Elle ne fait pas semblant avec les vannes, mon amie-ma-sœur. Quand elle en attrape une bonne, avec sa gouaille de paresseuse et ses longues dents, elle la ressert de suite aux ouailles qui habitent sa vie.

Elle dit "Écoutez celle-ci", "Non mais vous savez pas quoi ?", "Allez, refais-leur celle-là".

Le surnom de mon nouveau copain, par exemple, elle le fait rouler sur ses lèvres complices, et sans observer les réactions, le reprend à la cantonade.

Quand elle emprunte ces jeux de langue comme une marraine de trouvailles, je lui suis gré d'être vivante et d'être près de moi.

J'en connais qui tolèrent, modèrent, feignent de ne pas aimer. J'en connais qui dédaignent une formule, si elle est dépassée. J'en connais qui s'appuient sur la drôlerie pour faire sortir leur tête.

Dans son monde de butineuse-rêveuse, on rit jusqu'à en péter les vitrines. On s'amuse des mormons sans trop les déranger, on salue une crête sans la décoiffer.

L'été, ça fait du bien cette franchise.

Pour le rire, elle ne façonne pas de pose. Cela lui arrive de minauder. Avec des costumes noirs et des cigares, parfois, le soir. Ceux qui viennent l'enlever à mes tentatives de bons mots, ne lui connaissent pas ce tressaillement du dos. Elle balance alors la tête, fend la colonne, rentre les pieds.
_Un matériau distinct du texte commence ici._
(** A probe receipt that may be acknowledged is recorded. *)
Lemma process_recorded s item hs hs' : hpre hs → processProbeReceipt sink s item hs = (Ok true, hs') → recorded item (h_store hs').1.
Proof.
  intros Hp. unfold processProbeReceipt, recordProbeReceiptInbox. pose proof (safe_le _ hs (safe_record true s item) Hp) as Hle.
  destruct (record_bound true s item hs) as [[[]|e] hs1] eqn:Er; cbn in Hle; [|by destruct e as [| | | | | | |[]| | | | |]].
  apply (record_bound_recorded _ _ _ _ _ Hp) in Er. apply hle_pre in Hle.
  match goal with |- ?m hs1 = _ → _ => assert (Hm : hsafe is_command inbox_le m) end.
  { apply safe_bind; [apply safe_read|]. intros [state|e]; [|apply safe_ret]. destruct (terminal_state state); [apply safe_ret|]. destruct (negb _); [apply safe_fail|].
    pose proof safe_sink as Hk. clear Hsink. destruct sink as [k|]; [|apply safe_ret]. apply safe_bind; [by apply Hk|]. intros [|[|]]; [| |apply safe_ret].
    all: apply safe_bind; [apply safe_call; intros; apply resp_exact|]; intros []; apply safe_ret. }
  intros H. pose proof (safe_le _ hs1 Hm Hle) as Hle2. rewrite H in Hle2. by apply (hle_recorded _ _ _ Hle2).
Qed.

Lemma probe_receipted s env hs : hpre hs → receipted s env (h_wire hs) (handleProbePlaneMessage h sink s env hs).2.
Proof.
  intros Hp. unfold handleProbePlaneMessage. cbv zeta. destruct (String.eqb (ph_MessageType (env_Header env)) "probe_ingress_receipt") eqn:Ei.
  - apply then_receipted; [apply safe_process|apply silent_process|done..|]. intros accepted hs1 E _ Hw. destruct accepted; [|by left].
    apply write_receipted; [done|]. apply recorded_ack. by eapply process_recorded.
  - apply then_receipted; [apply safe_must; intros; apply resp_record_owned|apply silent_must|done..|]. intros dup hs1 E Hle Hw.
    apply (must_recorded _ _ _ _ _ Hp) in E as Hrec. apply hle_pre in Hle.
    apply then_receipted; [destruct dup; [apply safe_bind; [apply safe_read|]; intros []; apply safe_ret|apply safe_ret]|destruct dup; [apply silent_bind; [apply silent_read|]; intros []; apply silent_ret|apply silent_ret]|done..|].
    intros stop hs2 _ Hle2 Hw2. apply (hle_recorded _ _ _ Hle2) in Hrec. apply hle_pre in Hle2. destruct stop; [by left|].
    apply then_receipted; [apply safe_read|apply silent_read|done..|]. intros st hs3 _ Hle3 Hw3. apply (hle_recorded _ _ _ Hle3) in Hrec. apply hle_pre in Hle3.
    destruct st as [state|e]; [|by left]. destruct (String.eqb state ControlInboxNacked); [by left|].
    apply then_receipted; [destruct (String.eqb state ControlInboxReceived); [apply safe_probe_sink|apply safe_ret]|destruct (String.eqb state ControlInboxReceived); [apply silent_probe_sink|apply silent_ret]|done..|].
    intros go hs4 _ Hle4 Hw4. apply (hle_recorded _ _ _ Hle4) in Hrec. apply hle_pre in Hle4. destruct go; [|by left]. unfold armed_row.
    destruct (String.eqb (ph_MessageType (env_Header env)) "probe_armed") eqn:Ea; [|by left].
    apply then_receipted; [apply safe_match|apply silent_match|done..|]. intros m hs5 _ Hle5 Hw5. apply (hle_recorded _ _ _ Hle5) in Hrec. apply hle_pre in Hle5.
    destruct m as [[row agentOp]|e]; [|by left]. apply advance_receipted; [done..|]. unfold ack_item. by rewrite Ea.
Qed.

Lemma notice_receipted s env op hs : ph_MessageType (env_Header env) = "operation_complete"%string →
  hpre hs → receipted s env (h_wire hs) (handleAgentUninstallNotice h s env op hs).2.
Proof.
  intros Ht Hp. unfold handleAgentUninstallNotice. cbv zeta. rewrite <- Ht. fold (inbox_item s env op).
  apply then_receipted; [apply safe_must; intros; apply resp_record_owned|apply silent_must|done..|]. intros dup hs1 E Hle Hw.
  apply (must_recorded _ _ _ _ _ Hp) in E as Hrec. apply hle_pre in Hle.
  apply then_receipted; [apply safe_must; intros; apply resp_exact|apply silent_must|done..|]. intros [] hs2 _ Hle2 Hw2.
  apply write_receipted; [done|]. apply recorded_ack. by apply (hle_recorded _ _ _ Hle2).
Qed.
"Bon public", disent certaines bouches crâneuses qui n'ont pas lu ses carnets de bonheur. "Sans gêne", accusent les diplomates de la tristesse.

Même si elle s'ennuie à imaginer le pire, même si elle me fait peur avec ses tours du parc, ses ivresses et ses insomnies, je sais qu'avec un rire pareil, elle ne peut risquer d'avaler que le soleil. Que si cette livraison de bon garçon tarde à venir, c'est que les ingénieurs du rire se collent encore le front sur le perron de ses amygdales.